In my last post, I alluded to things not going so well in 2023 and how I’ve coped. (Or maybe I just imagined that I mentioned that… it was late when I was typing up that post. I could go and look, but whatever.) Honestly, it hasn’t just been 2023 that’s sucked, but we’re going to go with just this year.
For the last 3 years, I’ve been my mother’s full-time primary caregiver, while holding down a full-time job. I was fortunate to be able to work from home, both before and after the pandemic, so I was able to fit the caregiving into my schedule relatively seamlessly. Well, my mother passed away in May and as you might be able to imagine, I’ve been at a loose end. So to help cope – or maybe to hide from the world, same diff – I threw myself into reading all the books. Anything that would distract me from the hurt, I read. Mom passed mid-month and I read 12 books by the end of the month, resulting in 22 read for the whole month.
June was much the same – I threw myself into more reading while planning all the things you do when someone passes away, when my dad decided that he needed to fracture two ribs in mid-June. To say that my mind wasn’t on my actual work is an understatement, but I persevered – and still managed to read 49 books that month. By this time, I was definitely not happy with my job – I was woefully out of my depth and not trained well for it, but I was trying. After coming back from bereavement leave and then after Dad’s accident, I started to wonder if I really needed to be that unhappy…

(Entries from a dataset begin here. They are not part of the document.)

(** An answer made of the answers of the sources. *)
Record fresh_answer (a : search_args) (p : plan) (n : nat) (rqs : list request) (out : bundle) : Prop := mkFresh {
  fresh_asks : List.Forall (asks a) rqs;
  fresh_covers : exists skipped, covers a p rqs skipped;
  fresh_result : exists b merged, accounts n rqs b /\ ranked a p (batch_rows b) merged /\
    results out = map (merged_json E) (upto (limit a) merged) /\ bundle_warnings out = batch_warnings b;
  fresh_mode : dget (retrieval_debug out) "retrieval_mode" = JStr (p_mode p) }.

Lemma search_sources_ok a p key s : template_ok (p_template p) -> sources_ok (p_sources p) -> exists s' rqs out,
  search_sources E a p key s = (s', Ok out) /\ asked s' = rev rqs ++ asked s /\ templates s' = templates s /\
  fresh_answer a p (length (asked s)) rqs out /\ kept key out (pathway s) (pathway s') /\
  (latency_reachable (G E) (latency s) -> latency_reachable (G E) (latency s')).
Proof.
  intros Ht Hp. unfold search_sources. destruct (monotonic_sends s) as (s1 & Hm & Hs1 & _). unfold st_bind at 1. rewrite Hm.
  unfold st_bind at 1, st_get. destruct (_retrieval_lifecycle_snapshot _ _ _) as [d life]. unfold st_bind at 1, st_modify.
  set (s2 := set_life d (uuids s1) s1). assert (asked s2 = asked s) as Ha2 by apply (sends_asked _ _ _ Hs1).
  destruct (fetch_sends a p life s2 Ht Hp) as (s3 & rqs & b & skipped & Hf & Hs3 & Hacc & Hq & Hcov).
  unfold st_bind at 1. rewrite Hf. unfold st_bind at 1.
  destruct (merge_and_sort_sends a p life (keys_or (batch_rows b) (p_sources p)) (batch_rows b) s3)
    as (s4 & merged & quality & Hms & Hs4 & Hrank). rewrite Hms.
  set (debug := debug_json _ _ _ _ _ _). set (final := map (merged_json E) (upto (limit a) merged)).
  destruct (monotonic_sends s4) as (s5 & Hm5 & Hs5 & _). unfold st_bind at 1. rewrite Hm5.
  destruct (utc_sends s5) as (s6 & iso & Hm6 & Hs6). unfold st_bind at 1. rewrite Hm6. unfold st_bind at 1, st_modify.
  destruct (_record_retrieval_lifecycle_observation _ _ _ _ _ _ _ _ _) as [d' n']. unfold st_bind at 1.
  destruct (tick_sends (set_life d' n' s6)) as (s7 & Hm7 & Hs7 & _). rewrite Hm7. unfold st_bind at 1.
  pose proof (sends_app _ _ _ _ _ (sends_app _ _ _ _ _ (sends_app _ _ _ _ _ Hs3 Hs4) Hs5) Hs6) as H26. rewrite !app_nil_r in H26.
  assert (asked s7 = rev rqs ++ asked s) as Ha7.
  { rewrite (sends_asked _ _ _ Hs7). cbn. rewrite (sends_asked _ _ _ H26). by rewrite Ha2. }
  assert (templates s7 = templates s) as Ht7.
  { rewrite (sends_templates _ _ _ Hs7). cbn. rewrite (sends_templates _ _ _ H26). apply (sends_templates _ _ _ Hs1). }
  assert (pathway s7 = pathway s) as Hp7.
  { rewrite (sends_pathway _ _ _ Hs7). cbn. rewrite (sends_pathway _ _ _ H26). apply (sends_pathway _ _ _ Hs1). }
  assert (latency_reachable (G E) (latency s) -> latency_reachable (G E) (latency s7)) as Hl7.
  { intros Hl. apply (sends_latency _ _ _ Hs7). apply (sends_latency _ _ _ H26). by apply (sends_latency _ _ _ Hs1). }
  set (out := mkBundle final debug (batch_warnings b)). set (s8 := set_pathway _ s7).
  assert (exists s9, observe_pathway E a p s8 = (s9, Ok tt) /\ asked s9 = asked s8 /\ templates s9 = templates s8 /\
            pathway s9 = pathway s8 /\ latency s9 = latency s8) as (s9 & Ho & Ha9 & Ht9 & Hp9 & Hl9).
  { unfold observe_pathway, st_bind, st_ret. destruct (record_pathway_usage a); [|by exists s8]. eexists. by repeat split. }
  unfold st_bind. rewrite Ho. exists s9, rqs, out. rewrite Ha9, Ht9, Hp9, Hl9. cbn. rewrite Ha7, Ht7, Hp7.
  split; [done|]. split; [done|]. split; [done|]. split; [|split; [by eexists|done]].
  rewrite Ha2 in Hacc. split; [done|by exists skipped| |done]. by exists b, merged.
Qed.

And then July happened. Yeah. My favorite month of the year because it’s my birthday month… and then work and I had a sit down and they decided to “let me go” because I wasn’t performing well. You know, I’m not going to argue with that, except to say that moving someone into a position they’ve never done and did not receive training to do (and did not go to school for) wasn’t the smartest move they made. But I dealt with by… you guessed it, more reading! July resulted in 40 books to add to my yearly total.
We’re still in the first half of August and it looks like I’m slowing down a bit. Only 8 books so far, but definitely a 9th will be finished before we hit the 15th. I don’t think that it’s an indication that I’m coming out of grief, because I’m not. But I do think that it’s an indication that I’ve started to do more things for me – I spent 4 days with some of my most favorite people in the world in the mountains of Pennsylvania last week. I’ll be spending Sunday with one of my besties going to a show. However, as I’m still doing things with Mom’s estate and handling stuff for Dad, I’m still channeling frustration into reading about people who always get a happy ending. Sometimes there’s angst and agita along the way, but there’s always an HEA. Which gives me a bit of hope.
Perhaps channeling my grief into 109 books in the last 3 and some months wasn’t the healthiest way to manage, but it’s helped. Do I need therapy? Abso-fucking-lutely. And when I have insurance again, I’ll get it. But for now, I’ll keep reading books that make me happy; perhaps I’ll actually write a review or two. We’ll see when I hit my yearly goal of 300. I’m currently at 208. Do the numbers matter? Nah. But I do love having a measurable goal to aim for. (And that might be why I was not the best product manager. Who would have thought?)
Right now, my Goodreads tracker is looking a bit like this:
Considering over half of those are from the past few months, grief hasn’t made me a tougher judge. Nor has it made me a softer touch. I have really had a great run of books lately… let’s just hope that continues into the rest of the month/year! I’ll do another post at some point about numbers – I know some people put a lot of importance on them and some don’t care at all. Where do you fall?